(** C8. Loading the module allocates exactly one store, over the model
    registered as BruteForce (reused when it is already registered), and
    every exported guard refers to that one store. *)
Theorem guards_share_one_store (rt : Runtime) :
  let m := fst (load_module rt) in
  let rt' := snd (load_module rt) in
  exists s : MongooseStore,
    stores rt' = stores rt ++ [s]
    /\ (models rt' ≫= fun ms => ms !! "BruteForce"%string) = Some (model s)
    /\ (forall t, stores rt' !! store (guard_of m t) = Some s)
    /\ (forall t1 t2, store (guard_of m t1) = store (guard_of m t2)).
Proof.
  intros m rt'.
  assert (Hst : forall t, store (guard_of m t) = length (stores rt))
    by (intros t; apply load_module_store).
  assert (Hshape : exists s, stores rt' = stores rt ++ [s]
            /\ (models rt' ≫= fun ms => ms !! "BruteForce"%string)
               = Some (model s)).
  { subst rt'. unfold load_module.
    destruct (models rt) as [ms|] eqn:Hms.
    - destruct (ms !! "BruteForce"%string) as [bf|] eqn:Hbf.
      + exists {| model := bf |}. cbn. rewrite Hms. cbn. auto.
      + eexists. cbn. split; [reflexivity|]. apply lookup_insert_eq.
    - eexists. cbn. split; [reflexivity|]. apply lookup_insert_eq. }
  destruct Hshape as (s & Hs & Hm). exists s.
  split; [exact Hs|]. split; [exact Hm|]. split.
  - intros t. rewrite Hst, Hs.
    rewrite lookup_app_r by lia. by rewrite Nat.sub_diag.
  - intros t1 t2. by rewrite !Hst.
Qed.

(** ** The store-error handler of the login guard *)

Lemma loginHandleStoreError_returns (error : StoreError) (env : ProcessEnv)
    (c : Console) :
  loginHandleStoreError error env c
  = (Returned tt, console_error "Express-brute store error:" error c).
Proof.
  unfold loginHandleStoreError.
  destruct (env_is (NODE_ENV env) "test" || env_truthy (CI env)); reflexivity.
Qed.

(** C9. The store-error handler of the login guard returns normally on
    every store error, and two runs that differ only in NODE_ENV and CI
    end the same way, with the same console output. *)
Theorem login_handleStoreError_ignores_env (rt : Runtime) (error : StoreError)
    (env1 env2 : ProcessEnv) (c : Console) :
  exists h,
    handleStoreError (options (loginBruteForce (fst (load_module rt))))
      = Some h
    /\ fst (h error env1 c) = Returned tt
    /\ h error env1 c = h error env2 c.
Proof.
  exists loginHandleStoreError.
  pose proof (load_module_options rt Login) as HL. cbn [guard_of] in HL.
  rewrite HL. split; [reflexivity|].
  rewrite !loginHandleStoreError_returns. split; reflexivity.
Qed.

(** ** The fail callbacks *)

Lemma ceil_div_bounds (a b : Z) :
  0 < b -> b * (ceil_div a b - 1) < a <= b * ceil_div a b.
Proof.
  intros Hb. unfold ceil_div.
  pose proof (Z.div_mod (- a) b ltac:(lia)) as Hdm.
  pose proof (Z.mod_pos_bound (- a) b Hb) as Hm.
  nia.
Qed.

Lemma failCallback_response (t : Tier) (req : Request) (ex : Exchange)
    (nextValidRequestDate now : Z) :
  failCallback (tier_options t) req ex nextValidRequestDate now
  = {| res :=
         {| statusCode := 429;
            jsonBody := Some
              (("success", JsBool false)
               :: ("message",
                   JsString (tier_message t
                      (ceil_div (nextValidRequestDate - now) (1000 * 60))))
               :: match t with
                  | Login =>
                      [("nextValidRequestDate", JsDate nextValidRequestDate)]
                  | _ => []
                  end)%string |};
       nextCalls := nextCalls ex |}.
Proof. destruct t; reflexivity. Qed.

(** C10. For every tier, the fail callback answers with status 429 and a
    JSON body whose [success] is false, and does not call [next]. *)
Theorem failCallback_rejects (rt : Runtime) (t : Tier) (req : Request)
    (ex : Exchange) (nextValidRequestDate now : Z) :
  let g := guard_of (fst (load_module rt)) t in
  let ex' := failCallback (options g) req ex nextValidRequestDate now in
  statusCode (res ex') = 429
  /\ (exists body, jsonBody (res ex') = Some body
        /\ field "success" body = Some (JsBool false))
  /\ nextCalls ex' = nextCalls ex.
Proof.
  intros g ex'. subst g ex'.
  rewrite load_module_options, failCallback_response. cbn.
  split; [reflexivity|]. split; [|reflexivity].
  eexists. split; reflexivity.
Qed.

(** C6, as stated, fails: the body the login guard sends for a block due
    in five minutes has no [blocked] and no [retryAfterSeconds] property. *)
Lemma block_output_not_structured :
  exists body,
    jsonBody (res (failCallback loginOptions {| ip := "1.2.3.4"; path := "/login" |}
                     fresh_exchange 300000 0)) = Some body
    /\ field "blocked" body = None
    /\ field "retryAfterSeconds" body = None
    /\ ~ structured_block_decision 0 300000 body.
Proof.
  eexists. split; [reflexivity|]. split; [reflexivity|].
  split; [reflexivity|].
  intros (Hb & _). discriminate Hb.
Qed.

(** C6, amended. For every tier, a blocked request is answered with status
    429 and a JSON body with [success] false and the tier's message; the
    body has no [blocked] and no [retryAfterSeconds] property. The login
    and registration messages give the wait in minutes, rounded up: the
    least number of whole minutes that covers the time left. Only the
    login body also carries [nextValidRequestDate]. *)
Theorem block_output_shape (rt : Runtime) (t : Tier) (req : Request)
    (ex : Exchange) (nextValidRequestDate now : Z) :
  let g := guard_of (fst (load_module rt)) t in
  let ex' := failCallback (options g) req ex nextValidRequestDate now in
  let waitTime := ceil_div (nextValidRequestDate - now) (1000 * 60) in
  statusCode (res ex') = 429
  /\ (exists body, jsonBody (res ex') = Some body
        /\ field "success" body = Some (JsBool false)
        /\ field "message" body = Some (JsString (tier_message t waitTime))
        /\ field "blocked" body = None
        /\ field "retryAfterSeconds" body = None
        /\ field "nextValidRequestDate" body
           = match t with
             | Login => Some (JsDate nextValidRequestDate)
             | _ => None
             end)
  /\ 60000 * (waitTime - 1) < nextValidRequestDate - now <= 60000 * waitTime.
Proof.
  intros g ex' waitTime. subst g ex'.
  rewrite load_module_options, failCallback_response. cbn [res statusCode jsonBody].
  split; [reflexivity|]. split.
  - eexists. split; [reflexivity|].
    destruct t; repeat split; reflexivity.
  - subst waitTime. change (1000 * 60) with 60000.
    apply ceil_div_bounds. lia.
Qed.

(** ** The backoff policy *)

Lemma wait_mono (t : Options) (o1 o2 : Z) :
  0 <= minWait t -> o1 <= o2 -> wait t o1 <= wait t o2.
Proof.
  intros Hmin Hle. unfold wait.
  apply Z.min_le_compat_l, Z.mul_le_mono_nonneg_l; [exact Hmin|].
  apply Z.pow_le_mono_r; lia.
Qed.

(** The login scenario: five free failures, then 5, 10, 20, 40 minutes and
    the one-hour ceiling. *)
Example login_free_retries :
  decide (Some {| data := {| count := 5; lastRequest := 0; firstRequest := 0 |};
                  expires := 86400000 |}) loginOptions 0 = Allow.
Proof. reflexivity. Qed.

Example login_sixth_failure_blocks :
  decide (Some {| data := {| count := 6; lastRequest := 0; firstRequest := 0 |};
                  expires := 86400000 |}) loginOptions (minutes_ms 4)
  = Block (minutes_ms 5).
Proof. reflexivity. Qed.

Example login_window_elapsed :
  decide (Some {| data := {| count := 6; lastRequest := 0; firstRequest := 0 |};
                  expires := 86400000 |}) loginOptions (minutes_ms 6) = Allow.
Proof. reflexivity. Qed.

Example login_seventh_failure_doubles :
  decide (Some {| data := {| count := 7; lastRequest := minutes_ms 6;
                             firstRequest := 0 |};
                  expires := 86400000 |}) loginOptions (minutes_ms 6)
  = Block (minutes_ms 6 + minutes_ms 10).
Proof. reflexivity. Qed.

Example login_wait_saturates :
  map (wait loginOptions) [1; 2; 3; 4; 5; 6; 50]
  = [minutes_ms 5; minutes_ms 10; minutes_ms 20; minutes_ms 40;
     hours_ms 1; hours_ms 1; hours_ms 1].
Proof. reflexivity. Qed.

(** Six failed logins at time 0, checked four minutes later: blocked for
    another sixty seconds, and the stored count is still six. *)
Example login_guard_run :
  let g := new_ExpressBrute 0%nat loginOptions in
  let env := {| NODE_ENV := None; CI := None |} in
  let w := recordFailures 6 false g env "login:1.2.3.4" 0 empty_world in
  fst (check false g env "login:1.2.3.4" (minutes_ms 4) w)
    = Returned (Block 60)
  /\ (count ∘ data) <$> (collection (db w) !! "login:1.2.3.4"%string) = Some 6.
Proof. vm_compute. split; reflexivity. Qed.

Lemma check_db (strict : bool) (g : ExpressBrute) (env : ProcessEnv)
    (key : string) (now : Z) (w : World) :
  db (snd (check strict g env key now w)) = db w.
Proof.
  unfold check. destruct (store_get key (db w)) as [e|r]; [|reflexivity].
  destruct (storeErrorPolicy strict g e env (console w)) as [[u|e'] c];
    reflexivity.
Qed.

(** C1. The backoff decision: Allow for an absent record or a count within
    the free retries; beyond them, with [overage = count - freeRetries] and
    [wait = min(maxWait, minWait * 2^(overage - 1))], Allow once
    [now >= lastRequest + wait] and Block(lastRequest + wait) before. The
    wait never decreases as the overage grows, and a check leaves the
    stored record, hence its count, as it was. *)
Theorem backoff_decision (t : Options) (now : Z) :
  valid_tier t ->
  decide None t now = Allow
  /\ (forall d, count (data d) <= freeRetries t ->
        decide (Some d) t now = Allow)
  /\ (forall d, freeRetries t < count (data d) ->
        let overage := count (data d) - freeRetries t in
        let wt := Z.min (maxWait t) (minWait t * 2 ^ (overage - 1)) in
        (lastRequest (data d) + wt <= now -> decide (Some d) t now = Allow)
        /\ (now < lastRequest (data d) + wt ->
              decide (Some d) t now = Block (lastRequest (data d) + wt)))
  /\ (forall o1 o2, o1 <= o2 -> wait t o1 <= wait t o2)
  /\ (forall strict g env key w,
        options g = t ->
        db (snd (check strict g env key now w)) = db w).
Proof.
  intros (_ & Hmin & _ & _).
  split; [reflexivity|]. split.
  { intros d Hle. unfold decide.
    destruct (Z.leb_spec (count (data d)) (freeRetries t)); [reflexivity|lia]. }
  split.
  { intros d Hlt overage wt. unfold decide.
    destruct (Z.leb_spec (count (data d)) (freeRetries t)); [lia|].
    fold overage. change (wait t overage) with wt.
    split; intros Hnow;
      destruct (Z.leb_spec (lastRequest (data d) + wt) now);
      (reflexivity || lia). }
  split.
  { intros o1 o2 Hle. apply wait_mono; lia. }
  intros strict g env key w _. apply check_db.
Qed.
━━━━━━━━━━━━━━━━━━━━━━━━━━━━━━
= WHAT YOU HAVE TO DO =
Return, exactly as written, only those lines that run from the one with "stored record, hence" to the last line of the data, both of those lines included.

= RESPONSE TO THE TASK =
    stored record, hence its count, as it was. *)
Theorem backoff_decision (t : Options) (now : Z) :
  valid_tier t ->
  decide None t now = Allow
  /\ (forall d, count (data d) <= freeRetries t ->
        decide (Some d) t now = Allow)
  /\ (forall d, freeRetries t < count (data d) ->
        let overage := count (data d) - freeRetries t in
        let wt := Z.min (maxWait t) (minWait t * 2 ^ (overage - 1)) in
        (lastRequest (data d) + wt <= now -> decide (Some d) t now = Allow)
        /\ (now < lastRequest (data d) + wt ->
              decide (Some d) t now = Block (lastRequest (data d) + wt)))
  /\ (forall o1 o2, o1 <= o2 -> wait t o1 <= wait t o2)
  /\ (forall strict g env key w,
        options g = t ->
        db (snd (check strict g env key now w)) = db w).
Proof.
  intros (_ & Hmin & _ & _).
  split; [reflexivity|]. split.
  { intros d Hle. unfold decide.
    destruct (Z.leb_spec (count (data d)) (freeRetries t)); [reflexivity|lia]. }
  split.
  { intros d Hlt overage wt. unfold decide.
    destruct (Z.leb_spec (count (data d)) (freeRetries t)); [lia|].
    fold overage. change (wait t overage) with wt.
    split; intros Hnow;
      destruct (Z.leb_spec (lastRequest (data d) + wt) now);
      (reflexivity || lia). }
  split.
  { intros o1 o2 Hle. apply wait_mono; lia. }
  intros strict g env key w _. apply check_db.
Qed.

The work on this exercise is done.